Concept Graph & Resume using Claude 3 Opus | Chat GPT4 | Llama 3:
Resume:
1.-David's lab at University of Michigan studies auditory-visual interactions and cross-modal perception using intracranial recordings.
2.-In darkness, sounds help detect, localize and identify objects. Visual cues like lip movements help restore degraded acoustic speech signals.
3.-Multisensory responses in superior colliculus neurons show hyper-additivity when combining spatially aligned visual and auditory stimuli.
4.-Each sensory modality has expertise it can share cross-modally. Timing differences between senses allow for predictive information transfer.
5.-Sounds presented before visual targets enhance visual detection thresholds and increase visual cortex excitability, seen in ERPs.
6.-Sounds prior to TMS over occipital cortex make phosphene perception more likely, indicating increased visual cortex excitability.
7.-Studied what auditory information is relayed to visual regions, underlying mechanisms, and behavioral relevance using human intracranial recordings.
8.-Visual cortex responds to sounds in 30-50ms, even faster than typical visual responses starting at 50ms.
9.-Most visual areas show some sound-evoked activity, highest in V1 and MT+. Not just general arousal, as micro-saccades ruled out.
10.-Lateralized sounds evoke spatiotopically-aligned visual cortex activity - contralateral sounds preferred over ipsilateral. Encodes spatial info.
11.-Visual cortex responds to sound onsets and offsets but not ongoing auditory dynamics, unlike auditory cortex. Inputs likely cortical.
12.-Sounds mainly modulate low-frequency oscillations in visual cortex, suppressing firing. High gamma (spiking) increases in higher visual areas.
13.-Sounds usually don't evoke visual qualia, as effects are subthreshold. But sensory deprivation may allow threshold crossing and hallucinations.

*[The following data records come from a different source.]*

(* ===== verification/Affinity.v ===== *)
(** The placement of the threads on processors, [include/affinity.h]: the monitor's own set of processors
    is read once, and each thread goes to the one with its number in that set.

    The number of processors and the answers of the system calls are arguments.  The build with
    [HWLOC] is not written yet in the source and is left out. *)
From S2P Require Import Prelude.

Definition CPU_SETSIZE : Z := 1024.

(** The thread goes on, or [handle_error_en] ends the program. *)
Inductive placing (A : Type) : Type := Placed (x : A) | Exits.
Arguments Placed {A} _.
Arguments Exits {A}.

Definition CPU_FOR_UI_THREAD : Z := 3.
Definition CPU_FOR_MAIN_THREAD : Z := 3.
Definition CPU_FOR_NEW_UFD_HANDLER_THREAD : Z := 3.
Definition CPU_FOR_REAPER_THREAD : Z := 3.
Definition CPU_FOR_POLLING_THREAD : Z := 1.
Definition CPU_FOR_PREFETCH_THREAD : Z := 4.
Definition CPU_FOR_WRITE_THREAD : Z := 2.
Definition CPU_FOR_REINIT_READPAGE_THREAD : Z := 4.
Definition CPU_FOR_REINIT_EVICTPAGE_THREAD : Z := 2.
Definition cpu_indices : list Z :=
  [CPU_FOR_UI_THREAD; CPU_FOR_MAIN_THREAD; CPU_FOR_NEW_UFD_HANDLER_THREAD; CPU_FOR_REAPER_THREAD; CPU_FOR_POLLING_THREAD;
   CPU_FOR_PREFETCH_THREAD; CPU_FOR_WRITE_THREAD; CPU_FOR_REINIT_READPAGE_THREAD; CPU_FOR_REINIT_EVICTPAGE_THREAD].

(** [CPU_SET] and [CPU_ISSET]: numbers past the end of the set are ignored. *)
Definition CPU_SET (j : Z) (cpuset : gset Z) : gset Z := if decide (0 <= j < CPU_SETSIZE) then {[j]} ∪ cpuset else cpuset.
Definition CPU_ISSET (j : Z) (cpuset : gset Z) : bool := bool_decide (0 <= j < CPU_SETSIZE /\ j ∈ cpuset).

(** The loop of [getNthInCpuSet] from [i] on, with [todo] processors to go. *)
Fixpoint nth_loop (todo : nat) (container_cpuset : gset Z) (n i count : Z) : Z :=
  match todo with
  | O => i
  | S todo =>
      let count := if CPU_ISSET i container_cpuset then count + 1 else count in
      if count >=? n then i else nth_loop todo container_cpuset n (i + 1) count
  end.
Definition getNthInCpuSet (nCores : Z) (container_cpuset : gset Z) (n : Z) : placing Z :=
  if n =? 0 then Exits else Placed (nth_loop (Z.to_nat nCores) container_cpuset n 0 0).

(** [setAffinity], for the answers of [pthread_setaffinity_np] to a set and of
    [pthread_getaffinity_np]; the result is the set of the thread. *)
Fixpoint cpu_range (start : Z) (len : nat) : gset Z :=
  match len with O => ∅ | S len => CPU_SET start (cpu_range (start + 1) len) end.
Definition setAffinity (set_affinity : gset Z -> Z) (get_affinity : Z) (start end_ : Z) : placing (gset Z) :=
  let cpuset := cpu_range start (Z.to_nat (end_ - start)) in
  if negb (set_affinity cpuset =? 0) then Exits
  else if negb (get_affinity =? 0) then Exits
  else Placed cpuset.

Definition setThreadCPUAffinity (ENABLE_AFFINITY : bool) (set_affinity : gset Z -> Z) (get_affinity nCores : Z) (container_cpuset : gset Z)
    (cpu_index : Z) : placing (option (gset Z)) :=
  if ENABLE_AFFINITY then
    match getNthInCpuSet nCores container_cpuset cpu_index with
    | Exits => Exits
    | Placed cpu =>
        match setAffinity set_affinity get_affinity cpu (cpu + 1) with Exits => Exits | Placed s => Placed (Some s) end
    end
  else Placed None.

(** [initTopology], for what [sched_getaffinity] answers. *)
Definition initTopology (getaffinity : Z) (own : gset Z) : placing (gset Z) :=
  if negb (getaffinity =? 0) then Exits else Placed own.

(** * Where a thread goes *)

(** The processors of the set among those with a number from [i] to [i + len - 1], in order. *)
Definition in_order (i : Z) (len : nat) (cpus : gset Z) : list Z := filter (fun j => CPU_ISSET j cpus = true) (seqZ i (Z.of_nat len)).

Lemma in_order_S i len cpus : in_order i (S len) cpus = (if CPU_ISSET i cpus then [i] else []) ++ in_order (i + 1) len cpus.
Proof.
  unfold in_order. rewrite (seqZ_cons i) by lia. replace (Z.pred (Z.of_nat (S len))) with (Z.of_nat len) by lia. rewrite <- Z.add_1_r.
  destruct (CPU_ISSET i cpus) eqn:E; [by rewrite filter_cons_True|]. rewrite filter_cons_False; [done|by rewrite E].
Qed.

Lemma nth_loop_ref len cpus n : forall i count, count < n ->
  nth_loop len cpus n i count = default (i + Z.of_nat len) (in_order i len cpus !! Z.to_nat (n - count - 1)).
Proof.
  induction len as [|len IH]; intros i count Hc; cbn [nth_loop].
  { unfold in_order. rewrite seqZ_nil, filter_nil, lookup_nil by lia. cbn. lia. }
  rewrite in_order_S.
  destruct (CPU_ISSET i cpus); cbn [app].
  - destruct (Z.geb_spec (count + 1) n) as [H|H].
    + by replace (Z.to_nat (n - count - 1)) with 0%nat by lia.
    + rewrite IH by lia. replace (Z.to_nat (n - count - 1)) with (S (Z.to_nat (n - (count + 1) - 1))) by lia. cbn. f_equal. lia.
  - destruct (Z.geb_spec count n); [lia|]. rewrite IH by lia. f_equal. lia.
Qed.

Lemma nth_is_ref nCores cpus n : 0 <= nCores -> 1 <= n ->
  getNthInCpuSet nCores cpus n = Placed (default nCores (in_order 0 (Z.to_nat nCores) cpus !! Z.to_nat (n - 1))).
Proof.
  intros Hc Hn. unfold getNthInCpuSet. replace (n =? 0) with false by lia. rewrite nth_loop_ref by lia.
  by replace (n - 0 - 1) with (n - 1) by lia; replace (0 + Z.of_nat (Z.to_nat nCores)) with nCores by lia.
Qed.

Lemma in_order_lookup nCores cpus k cpu : in_order 0 (Z.to_nat nCores) cpus !! k = Some cpu -> 0 <= cpu < nCores /\ CPU_ISSET cpu cpus = true.
Proof.
  intros H%list_elem_of_lookup_2. unfold in_order in H. apply list_elem_of_filter in H as [H [? ?]%elem_of_seqZ]. split; [lia|done].
Qed.

Section placement.
Context (nCores : Z) (cpus : gset Z) (set_affinity : gset Z -> Z).

(** What the kernel documents: a set is refused exactly when none of its processors is one the
    process may use. *)
Definition affinity_law : Prop := forall s, set_affinity s = 0 <-> exists j, j ∈ s /\ j ∈ cpus.

(** The monitor's threads and their processors.  A thread with the number [n] runs on the [n]-th processor of
    the set the monitor was started with, counted among the first [nCores]; and if the set has
    fewer than [n] of them there the program ends when the thread starts, unless the processor with
    the number [nCores] happens to be in the set. *)
Theorem thread_placed n (Hn : 1 <= n) (Hc : 0 <= nCores < CPU_SETSIZE) (Hs : affinity_law) :
  setThreadCPUAffinity true set_affinity 0 nCores cpus n =
    match in_order 0 (Z.to_nat nCores) cpus !! Z.to_nat (n - 1) with
    | Some cpu => Placed (Some {[cpu]})
    | None => if decide (nCores ∈ cpus) then Placed (Some {[nCores]}) else Exits
    end.
Proof.
  unfold setThreadCPUAffinity. rewrite nth_is_ref by lia.
  assert (Hset : forall cpu, 0 <= cpu < CPU_SETSIZE -> cpu_range cpu (Z.to_nat (cpu + 1 - cpu)) = {[cpu]}).
  { intros cpu H. replace (cpu + 1 - cpu) with 1 by lia. change (Z.to_nat 1) with 1%nat. cbn [cpu_range].
    unfold CPU_SET. rewrite decide_True by done. set_solver. }
  assert (Hrun : forall cpu, 0 <= cpu < CPU_SETSIZE -> setAffinity set_affinity 0 cpu (cpu + 1) = if decide (cpu ∈ cpus) then Placed {[cpu]} else Exits).
  { intros cpu H. unfold setAffinity. rewrite Hset by done. cbn [Z.eqb negb]. specialize (Hs {[cpu]}).
    destruct (Z.eqb_spec (set_affinity {[cpu]}) 0) as [E|E]; cbn [negb].
    - apply Hs in E as (j & ->%elem_of_singleton & Hj). by rewrite decide_True.
    - rewrite decide_False; [done|]. intros Hin. apply E, Hs. exists cpu. by rewrite elem_of_singleton. }
  destruct (in_order _ _ _ !! _) as [cpu|] eqn:E; cbn [from_option]; unfold id.
  - apply in_order_lookup in E as [Hr [_ Hi]%bool_decide_eq_true]. rewrite (Hrun cpu) by lia. by case_decide.
  - rewrite Hrun by lia. by case_decide.
Qed.
End placement.

(** Every thread of the monitor has a place when the set has four processors. *)
Lemma four_are_enough nCores cpus n : 0 <= nCores -> (4 <= length (in_order 0 (Z.to_nat nCores) cpus))%nat -> n ∈ cpu_indices ->
  exists cpu, getNthInCpuSet nCores cpus n = Placed cpu /\ cpu < nCores /\ CPU_ISSET cpu cpus = true.
Proof.
  intros Hc Hl Hn. assert (Hr : 1 <= n <= 4).
  { revert Hn. unfold cpu_indices. rewrite !elem_of_cons, elem_of_nil. vm_compute; intuition (subst; done). }
  destruct (lookup_lt_is_Some_2 (in_order 0 (Z.to_nat nCores) cpus) (Z.to_nat (n - 1))) as [cpu E]; [lia|].
  exists cpu. rewrite nth_is_ref, E by lia. apply in_order_lookup in E as [? ?]. split; [done|]. split; [lia|done].
Qed.

Definition kernel_affinity (own s : gset Z) : Z := if decide (s ∩ own = ∅) then 22 else 0.
Lemma kernel_affinity_law own : affinity_law own (kernel_affinity own).
Proof.
  intros s. unfold kernel_affinity. case_decide as E; [set_solver|]. split; [|done]. intros _.
  destruct (set_choose_L _ E) as [j Hj]. exists j. set_solver.
Qed.

Lemma thread_placed_witness : setThreadCPUAffinity true (kernel_affinity {[2; 5; 7]}) 0 8 {[2; 5; 7]} CPU_FOR_UI_THREAD = Placed (Some {[7]}) /\
  setThreadCPUAffinity true (kernel_affinity {[2; 5; 7]}) 0 8 {[2; 5; 7]} CPU_FOR_PREFETCH_THREAD = Exits.
Proof.
  split; (rewrite (thread_placed 8 {[2; 5; 7]} (kernel_affinity {[2; 5; 7]})); [|by vm_compute|by vm_compute|apply kernel_affinity_law]);
    vm_compute; reflexivity.
Defined.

14.-Studied speech perception - how vision affects auditory speech processing. Visual cues (mouth movements) can disambiguate noisy speech.
15.-Model: Lip movements provide timing cues, constrain phoneme identity, and activate auditory representations to enhance speech intelligibility.
16.-fMRI showed lipreading activates auditory cortex, some speechreading info in STG/STS. But could reflect imagery rather than online processing.
17.-Intracranial recordings showed lipreading mainly evokes low-frequency oscillations in auditory cortex. Posterior STG also shows high gamma (spiking).
18.-Auditory cortex discriminates lipread phonemes as early or earlier than actual auditory speech. Suggests online predictive processing, not just imagery.
19.-Patterns of phoneme confusability are similar for auditory and visual speech in STG, different than visual areas like fusiform gyrus.
20.-Proposes visual speech input to auditory cortex is mainly carried by low-frequency oscillations, provides predictive cues to enhance speech perception.
21.-Has studied abnormal sensory integration in synesthesia, blindness. Suggests cross-modal connections exist but are unmasked/strengthened in atypical processing.
22.-Intracranial results from epilepsy and tumor patients - functional localization and replication across pathologies supports generalization to healthy population.
23.-Attention affects cross-modal timing. Some cross-modal effects may be partially driven by attention-related boosting rather than direct information transfer.
24.-Used mainly SVM classification, limited data precludes deep learning without overfitting. Pre-trained networks on more data may work well.
25.-Most patients studied are right-handed. Left-handers and atypical language dominance are underrepresented, so effects unknown.
26.-Has not directly compared native vs non-native speakers, though there are likely differences in audiovisual speech perception and lipreading.
27.-Closing remarks - thanking the hosts, summarizing the key findings, and expressing interest in further discussion at future meetings.